The importance of Prohibition in Charlotte’s roots as a racing town must also be mentioned. Bootleggers would soup up Ford coupes for their runs across the state delivering adult beverages. These early adrenaline junkies shared the same need for speed as modern day race car drivers, earning the nickname whiskey trippers, and many Carolinians took part in the enterprise.
As the site of several major NASCAR races each year – including the Coca-Cola 600, Bank of America 500, and the All-Star Open – Charlotte has become the home base for 90% of auto racing teams. In fact, many famous drivers own homes on upscale Lake Norman, home to 520-miles of shoreline and million-dollar lake mansions.

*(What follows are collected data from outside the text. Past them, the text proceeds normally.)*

(* ===== verification/SSEStreamManager.v ===== *)
(** * SSEStreamManager: the registry of the SSE server

    [src/backend-sse/src/stream_manager.rs], the query parsing of
    [src/backend-sse/src/message.rs] ([StreamQuery::parse_streams]) and
    the handler of [src/backend-sse/src/sse_handler.rs].  The record has
    the manager's four maps; [client_streams] tracks the stream ids of
    each client so that [unregister_client] can remove its subscriptions
    one stream at a time.  Stream ids are derived:
    [format!("{}_{:?}_{}", symbol, data_type, max_levels)].

    The transport side is modelled by the steps [sse_step]: a connection
    runs [sse_handler]; the client going away drops the receiver, which
    closes the channel; [SSEStream::poll_next] reaches [Ready(None)] and
    calls [unregister_client] only once every sender is gone, that is when
    the client is no longer in [clients]. *)

From Stdlib Require Import Ascii.
From S2P Require Import Prelude Message PriceLadder OrderBook Projection Activity Text Channel StreamManager.

Module SSE.

Record SSEStreamManager := mkSSEStreamManager {
  order_books : gmap string OrderBook;
  subscriptions : gmap string (list Subscription.t);
  clients : gmap Uuid (Channel.t SSEMessage);
  client_streams : gmap Uuid (list string)
}.

(** [SSEStreamManager::new]. *)
Definition new : SSEStreamManager := mkSSEStreamManager ∅ ∅ ∅ ∅.

Definition set_clients m (s : SSEStreamManager) : SSEStreamManager :=
  mkSSEStreamManager (order_books s) (subscriptions s) m (client_streams s).

(** [{:?}] of a [DataType]. *)
Definition show_data_type (dt : DataType) : string :=
  match dt with MBO => "MBO" | MBP => "MBP" end.

(** The stream id [subscribe_to_streams] derives. *)
Definition stream_id_of (symbol : string) (data_type : DataType) (max_levels : Z) : string :=
  symbol +:+ "_" +:+ show_data_type data_type +:+ "_" +:+ display_u32 max_levels.

(** [struct StreamQuery]: the query string of [/stream]. *)
Record StreamQuery := mkStreamQuery {
  streams : option string;
  symbols : option string;
  data_type : option string;
  max_levels : option Z
}.

(** [get_default_data_type]. *)
Definition get_default_data_type (q : StreamQuery) : DataType :=
  match data_type q with Some "MBO" => MBO | _ => MBP end.

(** One [symbol:type:levels] definition of [parse_streams]. *)
Definition parse_stream_def (q : StreamQuery) (stream_def : string) : option (string * DataType * Z) :=
  match split ":"%char (trim stream_def) with
  | [] => None
  | symbol :: rest =>
      let data_type := match rest with
                       | [] => get_default_data_type q
                       | dt :: _ => if decide (to_uppercase dt = "MBO") then MBO else MBP
                       end in
      let max_levels := match rest with
                        | _ :: levels :: _ => default (default 20 (max_levels q)) (parse_u32 levels)
                        | _ => default 20 (max_levels q)
                        end in
      Some (symbol, data_type, max_levels)
  end.

(** [StreamQuery::parse_streams]. *)
Definition parse_streams (q : StreamQuery) : list (string * DataType * Z) :=
  match streams q with
  | Some stream_str => omap (parse_stream_def q) (split ","%char stream_str)
  | None =>
      match symbols q with
      | Some symbols_str =>
          (fun symbol => (trim symbol, get_default_data_type q, default 20 (max_levels q)))
            <$> split ","%char symbols_str
      | None => []
      end
  end.

(** One tick's message to one subscription. *)
Definition tick_message (symbol : string) (b : OrderBook) (now : Z) (sub : Subscription.t)
    : SSEMessage :=
  SSEMarketData (Subscription.stream_id sub) symbol
    (WS.market_data b (Subscription.data_type sub) (Subscription.max_levels sub) now)
    (get_sequence b) now.

Fixpoint send_updates (symbol : string) (b : OrderBook) (now : Z)
    (subs : list Subscription.t) (cs : gmap Uuid (Channel.t SSEMessage))
    : gmap Uuid (Channel.t SSEMessage) :=
  match subs with
  | [] => cs
  | sub :: rest =>
      send_updates symbol b now rest
        (send_to (Subscription.client_id sub) (tick_message symbol b now sub) cs).2
  end.

(** [heartbeat_tick]: one iteration of [start_heartbeat]'s loop. *)
Definition heartbeat_tick (now : Z) (s : SSEStreamManager) : SSEStreamManager :=
  set_clients (broadcast (SSEHeartBeat now) (clients s)) s.

(** [register_client]: a channel and an empty stream list. *)
Definition register_client (client_id : Uuid) (s : SSEStreamManager) : SSEStreamManager :=
  mkSSEStreamManager (order_books s) (subscriptions s)
    (<[client_id := Channel.empty]> (clients s)) (<[client_id := []]> (client_streams s)).

(** [remove_subscription]: the retain loop of [unsubscribe] (it stops at
    the first list it changes), then the empty lists are pruned. *)
Definition remove_subscription (client_id : Uuid) (stream_id : string)
    (subs : gmap string (list Subscription.t)) : gmap string (list Subscription.t) :=
  let subs := (WS.unsubscribe_loop client_id stream_id (map_to_list subs) subs).2 in
  filter (fun kv : string * list Subscription.t => kv.2 <> []) subs.

(** [unregister_client]: take the tracked streams, remove each, then the
    channel. *)
Definition unregister_client (client_id : Uuid) (s : SSEStreamManager) : SSEStreamManager :=
  let streams := default [] (client_streams s !! client_id) in
  let subs := foldl (fun subs stream_id => remove_subscription client_id stream_id subs)
                (subscriptions s) streams in
  mkSSEStreamManager (order_books s) subs (delete client_id (clients s))
    (delete client_id (client_streams s)).

(** [get_symbols]. *)
Definition get_symbols (s : SSEStreamManager) : list string := (map_to_list (order_books s)).*1.

(** [send_connection_info]. *)
Definition send_connection_info (client_id : Uuid) (now : Z) (s : SSEStreamManager)
    : SSEStreamManager :=
  set_clients (send_to client_id (SSEConnectionInfo client_id now (get_symbols s)) (clients s)).2 s.

Section WithRandom.
Context {R : Type} `{RandomSource R}.

(** [initialize_symbol]. *)
Definition initialize_symbol (symbol : string) (now : Z) (s : SSEStreamManager) (r : R)
    : SSEStreamManager * R :=
  let '(b, r) := initialize_with_sample_data now (OrderBook.new symbol) r in
  (mkSSEStreamManager (<[symbol := b]> (order_books s)) (subscriptions s) (clients s)
     (client_streams s), r).

Definition ensure_symbol (symbol : string) (now : Z) (s : SSEStreamManager) (r : R)
    : SSEStreamManager * R :=
  if decide (is_Some (order_books s !! symbol)) then (s, r) else initialize_symbol symbol now s r.

(** [start]: the three default symbols. *)
Definition start (now : Z) (s : SSEStreamManager) (r : R) : SSEStreamManager * R :=
  let '(s, r) := initialize_symbol "BTCUSD" now s r in
  let '(s, r) := initialize_symbol "ETHUSD" now s r in
  initialize_symbol "ADAUSD" now s r.

(** The loop of [start_market_simulation] over the books. *)
Fixpoint market_tick_loop (fuel : nat) (now : Z) (entries : list (string * OrderBook))
    (s : SSEStreamManager) (r : R) : outcome (SSEStreamManager * R) :=
  match entries with
  | [] => Done (s, r)
  | (symbol, b) :: rest =>
      match simulate_activity fuel now b r with
      | Done (_, b, r) =>
          let books := <[symbol := b]> (order_books s) in
          let cs := match subscriptions s !! symbol with
                    | Some subs => send_updates symbol b now subs (clients s)
                    | None => clients s
                    end in
          market_tick_loop fuel now rest
            (mkSSEStreamManager books (subscriptions s) cs (client_streams s)) r
      | Panic => Panic
      | OutOfFuel => OutOfFuel
      end
  end.

Definition market_tick (fuel : nat) (now : Z) (s : SSEStreamManager) (r : R)
    : outcome (SSEStreamManager * R) :=
  market_tick_loop fuel now (map_to_list (order_books s)) s r.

Charlotte was also selected as the site of NASCAR’s Hall of Fame, which opened its doors in 2010 and was designed by the same architectural firm that built the Grand Louvre in Paris. The state-of-the-art, interactive museum greets guests with a row of retired cars and their history and also has a 200-item timeline exhibit dubbed the Heritage Speedway as it divides the sports 71-year history into decades. There, you’ll learn that Charlottean Buddy Shuman was elected to NASCAR’s first Board of Directors, and the sport’s importance to the state is also celebrated as its been dubbed the city’s official state sport.
Being a racing hub has also attracted the eyes of Hollywood, serving as the location for both Days of Thunder starring Tom Cruise as well as Talladega Nights: The Tale of Ricky Bobby. Besides utilizing the Charlotte Motor Speedway, filming also happened on Lake Norman, for scenes inside and out of Ricky Bobby’s dream home.